*Listed records*
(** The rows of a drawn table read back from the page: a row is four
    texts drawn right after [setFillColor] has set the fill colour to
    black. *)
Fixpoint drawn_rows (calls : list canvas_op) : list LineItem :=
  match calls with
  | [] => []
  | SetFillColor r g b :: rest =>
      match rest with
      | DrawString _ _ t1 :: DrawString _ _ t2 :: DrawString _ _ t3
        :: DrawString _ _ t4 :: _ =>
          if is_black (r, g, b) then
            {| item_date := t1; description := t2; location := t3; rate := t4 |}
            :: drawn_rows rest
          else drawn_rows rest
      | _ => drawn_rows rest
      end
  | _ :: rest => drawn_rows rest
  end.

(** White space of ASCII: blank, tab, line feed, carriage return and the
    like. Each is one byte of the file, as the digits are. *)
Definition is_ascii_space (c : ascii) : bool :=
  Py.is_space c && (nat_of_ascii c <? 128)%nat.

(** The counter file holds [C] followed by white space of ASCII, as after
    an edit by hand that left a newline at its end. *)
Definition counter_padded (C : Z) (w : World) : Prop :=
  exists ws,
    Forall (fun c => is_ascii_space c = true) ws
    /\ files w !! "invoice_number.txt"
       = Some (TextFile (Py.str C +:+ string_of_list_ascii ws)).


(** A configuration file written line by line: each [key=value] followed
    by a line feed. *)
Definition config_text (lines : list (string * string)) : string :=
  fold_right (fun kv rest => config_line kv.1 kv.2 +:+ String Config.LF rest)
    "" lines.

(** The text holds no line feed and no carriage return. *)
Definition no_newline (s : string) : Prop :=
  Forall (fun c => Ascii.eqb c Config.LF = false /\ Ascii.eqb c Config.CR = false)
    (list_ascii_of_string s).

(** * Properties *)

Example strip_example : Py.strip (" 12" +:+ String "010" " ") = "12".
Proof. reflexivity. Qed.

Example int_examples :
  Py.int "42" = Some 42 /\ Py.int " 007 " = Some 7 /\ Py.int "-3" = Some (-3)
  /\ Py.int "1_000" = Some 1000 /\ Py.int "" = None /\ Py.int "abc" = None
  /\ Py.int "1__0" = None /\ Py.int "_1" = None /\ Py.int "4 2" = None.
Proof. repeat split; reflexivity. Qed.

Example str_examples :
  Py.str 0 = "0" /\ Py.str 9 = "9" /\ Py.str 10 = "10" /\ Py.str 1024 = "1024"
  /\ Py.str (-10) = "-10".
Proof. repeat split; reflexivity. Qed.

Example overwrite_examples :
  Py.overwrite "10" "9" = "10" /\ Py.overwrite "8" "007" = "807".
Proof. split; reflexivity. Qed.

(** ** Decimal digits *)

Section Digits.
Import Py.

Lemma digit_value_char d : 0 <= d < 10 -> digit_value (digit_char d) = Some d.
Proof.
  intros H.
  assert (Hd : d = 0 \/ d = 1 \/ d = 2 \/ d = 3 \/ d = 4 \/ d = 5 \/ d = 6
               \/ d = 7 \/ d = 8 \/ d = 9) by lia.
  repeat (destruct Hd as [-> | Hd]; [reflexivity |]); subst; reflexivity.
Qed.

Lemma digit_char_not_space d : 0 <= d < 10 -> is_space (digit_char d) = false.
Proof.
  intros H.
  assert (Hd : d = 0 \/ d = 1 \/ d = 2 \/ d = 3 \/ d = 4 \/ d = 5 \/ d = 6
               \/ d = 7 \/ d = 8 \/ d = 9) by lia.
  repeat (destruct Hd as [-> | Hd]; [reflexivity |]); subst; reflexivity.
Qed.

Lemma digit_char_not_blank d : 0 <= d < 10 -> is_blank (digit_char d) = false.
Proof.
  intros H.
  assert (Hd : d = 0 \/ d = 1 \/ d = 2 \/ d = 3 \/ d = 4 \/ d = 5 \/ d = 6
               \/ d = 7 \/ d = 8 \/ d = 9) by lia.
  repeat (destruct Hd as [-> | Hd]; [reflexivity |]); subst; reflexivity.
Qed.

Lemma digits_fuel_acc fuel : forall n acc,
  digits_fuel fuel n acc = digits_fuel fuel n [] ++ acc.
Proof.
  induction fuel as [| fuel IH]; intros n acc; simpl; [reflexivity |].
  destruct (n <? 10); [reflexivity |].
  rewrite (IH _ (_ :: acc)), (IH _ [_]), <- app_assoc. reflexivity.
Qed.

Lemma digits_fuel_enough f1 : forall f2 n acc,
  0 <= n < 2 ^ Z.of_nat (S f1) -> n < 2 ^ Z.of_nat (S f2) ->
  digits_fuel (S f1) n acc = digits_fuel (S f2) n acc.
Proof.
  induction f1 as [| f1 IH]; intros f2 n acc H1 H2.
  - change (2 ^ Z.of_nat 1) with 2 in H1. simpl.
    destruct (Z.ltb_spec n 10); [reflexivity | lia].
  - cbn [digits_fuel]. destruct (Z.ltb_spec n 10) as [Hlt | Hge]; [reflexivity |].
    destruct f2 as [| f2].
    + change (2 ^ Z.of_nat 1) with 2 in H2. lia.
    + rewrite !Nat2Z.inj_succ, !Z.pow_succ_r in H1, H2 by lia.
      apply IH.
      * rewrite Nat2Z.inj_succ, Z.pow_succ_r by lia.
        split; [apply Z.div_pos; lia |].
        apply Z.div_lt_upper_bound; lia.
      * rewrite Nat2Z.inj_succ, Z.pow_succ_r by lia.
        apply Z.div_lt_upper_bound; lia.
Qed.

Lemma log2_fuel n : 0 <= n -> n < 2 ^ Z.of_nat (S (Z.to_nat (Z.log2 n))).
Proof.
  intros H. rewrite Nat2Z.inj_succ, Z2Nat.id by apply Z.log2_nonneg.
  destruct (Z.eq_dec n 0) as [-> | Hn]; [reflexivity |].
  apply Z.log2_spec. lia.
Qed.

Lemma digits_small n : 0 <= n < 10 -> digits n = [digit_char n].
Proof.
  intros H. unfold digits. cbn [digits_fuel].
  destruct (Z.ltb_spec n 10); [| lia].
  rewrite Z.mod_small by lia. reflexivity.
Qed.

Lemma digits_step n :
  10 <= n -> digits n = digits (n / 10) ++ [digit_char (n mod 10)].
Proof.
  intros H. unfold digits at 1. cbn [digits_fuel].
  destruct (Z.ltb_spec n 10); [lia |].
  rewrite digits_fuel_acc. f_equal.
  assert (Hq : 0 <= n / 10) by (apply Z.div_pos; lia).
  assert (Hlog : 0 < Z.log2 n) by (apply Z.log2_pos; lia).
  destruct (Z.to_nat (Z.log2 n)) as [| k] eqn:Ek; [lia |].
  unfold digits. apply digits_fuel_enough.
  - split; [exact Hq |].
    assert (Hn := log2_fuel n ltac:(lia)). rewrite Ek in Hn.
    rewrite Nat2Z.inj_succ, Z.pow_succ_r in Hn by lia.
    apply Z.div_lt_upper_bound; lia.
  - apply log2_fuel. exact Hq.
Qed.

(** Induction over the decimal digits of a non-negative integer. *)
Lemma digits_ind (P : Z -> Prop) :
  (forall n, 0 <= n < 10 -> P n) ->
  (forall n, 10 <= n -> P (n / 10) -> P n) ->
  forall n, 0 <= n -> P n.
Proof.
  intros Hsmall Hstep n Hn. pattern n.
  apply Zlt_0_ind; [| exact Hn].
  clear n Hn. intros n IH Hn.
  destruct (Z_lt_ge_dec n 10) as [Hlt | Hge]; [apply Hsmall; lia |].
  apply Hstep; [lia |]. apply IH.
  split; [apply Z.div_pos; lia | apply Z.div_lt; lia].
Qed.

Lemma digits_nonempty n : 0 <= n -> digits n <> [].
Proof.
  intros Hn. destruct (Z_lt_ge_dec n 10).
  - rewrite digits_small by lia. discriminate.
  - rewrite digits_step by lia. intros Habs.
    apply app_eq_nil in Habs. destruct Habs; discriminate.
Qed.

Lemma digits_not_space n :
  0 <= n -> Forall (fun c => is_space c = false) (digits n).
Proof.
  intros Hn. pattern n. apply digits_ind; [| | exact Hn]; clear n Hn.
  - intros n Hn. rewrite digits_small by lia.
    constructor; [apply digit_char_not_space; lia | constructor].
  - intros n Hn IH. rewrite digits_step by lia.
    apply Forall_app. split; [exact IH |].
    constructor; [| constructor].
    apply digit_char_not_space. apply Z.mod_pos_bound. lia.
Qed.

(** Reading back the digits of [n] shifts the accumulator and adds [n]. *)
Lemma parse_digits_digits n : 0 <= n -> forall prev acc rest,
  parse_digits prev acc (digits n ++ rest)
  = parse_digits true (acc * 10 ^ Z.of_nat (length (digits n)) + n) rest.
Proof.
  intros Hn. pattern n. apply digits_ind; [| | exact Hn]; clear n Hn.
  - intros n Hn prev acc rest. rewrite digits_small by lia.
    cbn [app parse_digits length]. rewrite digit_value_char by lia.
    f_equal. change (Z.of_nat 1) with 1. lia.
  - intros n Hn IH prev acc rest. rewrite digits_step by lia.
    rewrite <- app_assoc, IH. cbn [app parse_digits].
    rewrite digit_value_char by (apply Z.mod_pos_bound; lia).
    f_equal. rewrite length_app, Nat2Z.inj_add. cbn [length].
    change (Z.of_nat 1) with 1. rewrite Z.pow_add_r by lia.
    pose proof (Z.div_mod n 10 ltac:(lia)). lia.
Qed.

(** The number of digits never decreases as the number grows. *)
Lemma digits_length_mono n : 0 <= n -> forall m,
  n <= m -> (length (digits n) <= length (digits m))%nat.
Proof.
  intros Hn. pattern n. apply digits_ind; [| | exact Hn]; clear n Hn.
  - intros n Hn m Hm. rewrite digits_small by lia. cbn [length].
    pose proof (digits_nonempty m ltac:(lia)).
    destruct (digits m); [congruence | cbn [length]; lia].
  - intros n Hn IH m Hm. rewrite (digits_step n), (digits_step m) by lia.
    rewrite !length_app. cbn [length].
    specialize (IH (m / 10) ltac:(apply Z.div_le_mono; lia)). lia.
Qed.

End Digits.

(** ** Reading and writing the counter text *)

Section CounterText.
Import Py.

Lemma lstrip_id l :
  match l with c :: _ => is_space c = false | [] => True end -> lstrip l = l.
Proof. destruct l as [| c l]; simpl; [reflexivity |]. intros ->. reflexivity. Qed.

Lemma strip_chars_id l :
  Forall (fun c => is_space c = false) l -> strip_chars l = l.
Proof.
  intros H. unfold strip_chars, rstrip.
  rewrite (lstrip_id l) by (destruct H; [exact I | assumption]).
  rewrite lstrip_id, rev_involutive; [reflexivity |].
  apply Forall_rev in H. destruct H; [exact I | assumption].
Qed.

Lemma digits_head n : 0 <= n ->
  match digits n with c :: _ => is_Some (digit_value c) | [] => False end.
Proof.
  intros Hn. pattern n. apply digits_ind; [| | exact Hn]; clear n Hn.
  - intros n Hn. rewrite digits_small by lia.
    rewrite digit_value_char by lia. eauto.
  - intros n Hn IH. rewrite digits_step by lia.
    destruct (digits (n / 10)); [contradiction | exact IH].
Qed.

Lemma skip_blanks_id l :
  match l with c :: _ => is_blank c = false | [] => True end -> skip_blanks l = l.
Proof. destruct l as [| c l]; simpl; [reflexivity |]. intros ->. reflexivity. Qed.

*What the task requires*
Whenever the string "split" occurs in a line of the entries above, copy that line.

*Task result*
Proof. repeat split; reflexivity. Qed.
Proof. repeat split; reflexivity. Qed.
Proof. split; reflexivity. Qed.
        split; [apply Z.div_pos; lia |].
  - split; [exact Hq |].
  split; [apply Z.div_pos; lia | apply Z.div_lt; lia].
    apply Forall_app. split; [exact IH |].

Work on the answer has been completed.